BEGIN
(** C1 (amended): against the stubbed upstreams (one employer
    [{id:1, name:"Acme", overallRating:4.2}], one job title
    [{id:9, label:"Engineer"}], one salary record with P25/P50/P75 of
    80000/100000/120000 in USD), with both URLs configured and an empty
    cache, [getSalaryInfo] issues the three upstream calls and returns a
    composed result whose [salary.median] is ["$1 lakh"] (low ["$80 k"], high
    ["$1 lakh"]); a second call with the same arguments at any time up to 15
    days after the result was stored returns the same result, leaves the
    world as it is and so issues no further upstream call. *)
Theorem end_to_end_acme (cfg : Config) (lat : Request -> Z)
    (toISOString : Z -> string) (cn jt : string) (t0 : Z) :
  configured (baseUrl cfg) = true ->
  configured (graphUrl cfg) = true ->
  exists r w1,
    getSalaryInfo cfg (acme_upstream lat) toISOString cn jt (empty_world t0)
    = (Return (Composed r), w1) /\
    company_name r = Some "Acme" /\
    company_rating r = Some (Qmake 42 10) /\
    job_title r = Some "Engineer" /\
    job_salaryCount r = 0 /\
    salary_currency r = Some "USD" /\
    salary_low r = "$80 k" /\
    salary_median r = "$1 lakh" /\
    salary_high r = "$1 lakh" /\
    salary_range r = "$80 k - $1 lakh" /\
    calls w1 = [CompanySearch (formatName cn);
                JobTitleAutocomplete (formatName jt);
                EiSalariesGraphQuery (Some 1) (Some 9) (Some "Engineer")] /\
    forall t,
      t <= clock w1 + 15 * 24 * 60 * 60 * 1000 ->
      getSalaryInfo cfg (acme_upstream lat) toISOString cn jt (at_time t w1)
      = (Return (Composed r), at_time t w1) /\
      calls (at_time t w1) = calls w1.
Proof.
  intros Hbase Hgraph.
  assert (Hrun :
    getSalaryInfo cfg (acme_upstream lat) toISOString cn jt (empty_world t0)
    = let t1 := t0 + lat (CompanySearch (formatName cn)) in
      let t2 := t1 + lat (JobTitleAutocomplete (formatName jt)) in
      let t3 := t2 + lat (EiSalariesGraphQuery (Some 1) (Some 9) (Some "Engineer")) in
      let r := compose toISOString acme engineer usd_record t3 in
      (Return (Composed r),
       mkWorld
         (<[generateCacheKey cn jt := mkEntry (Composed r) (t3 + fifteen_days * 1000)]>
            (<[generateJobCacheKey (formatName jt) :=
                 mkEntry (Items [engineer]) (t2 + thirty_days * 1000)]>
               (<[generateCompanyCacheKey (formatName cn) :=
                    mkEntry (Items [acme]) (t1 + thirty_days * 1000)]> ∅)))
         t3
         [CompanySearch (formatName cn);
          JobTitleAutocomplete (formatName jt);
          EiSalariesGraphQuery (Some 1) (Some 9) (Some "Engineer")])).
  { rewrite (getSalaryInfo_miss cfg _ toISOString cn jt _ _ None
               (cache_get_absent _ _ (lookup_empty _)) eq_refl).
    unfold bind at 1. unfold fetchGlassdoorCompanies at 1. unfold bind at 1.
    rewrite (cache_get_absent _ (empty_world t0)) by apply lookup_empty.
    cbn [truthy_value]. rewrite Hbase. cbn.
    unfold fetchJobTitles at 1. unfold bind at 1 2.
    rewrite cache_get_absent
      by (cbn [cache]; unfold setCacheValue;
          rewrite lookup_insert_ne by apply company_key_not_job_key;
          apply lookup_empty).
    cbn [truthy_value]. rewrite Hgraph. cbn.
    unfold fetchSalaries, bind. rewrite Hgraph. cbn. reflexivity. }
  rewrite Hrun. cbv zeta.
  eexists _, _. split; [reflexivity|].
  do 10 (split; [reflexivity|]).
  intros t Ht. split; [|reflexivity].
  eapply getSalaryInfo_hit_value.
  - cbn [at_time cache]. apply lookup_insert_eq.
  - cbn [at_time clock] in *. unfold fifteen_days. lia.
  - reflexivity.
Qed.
END
▶ PROBLEM
Among the lines above, find those with the word "unfold" and list them.

▶ TASK RESPONSE
    unfold bind at 1. unfold fetchGlassdoorCompanies at 1. unfold bind at 1.
    unfold fetchJobTitles at 1. unfold bind at 1 2.
      by (cbn [cache]; unfold setCacheValue;
    unfold fetchSalaries, bind. rewrite Hgraph. cbn. reflexivity. }
  - cbn [at_time clock] in *. unfold fifteen_days. lia.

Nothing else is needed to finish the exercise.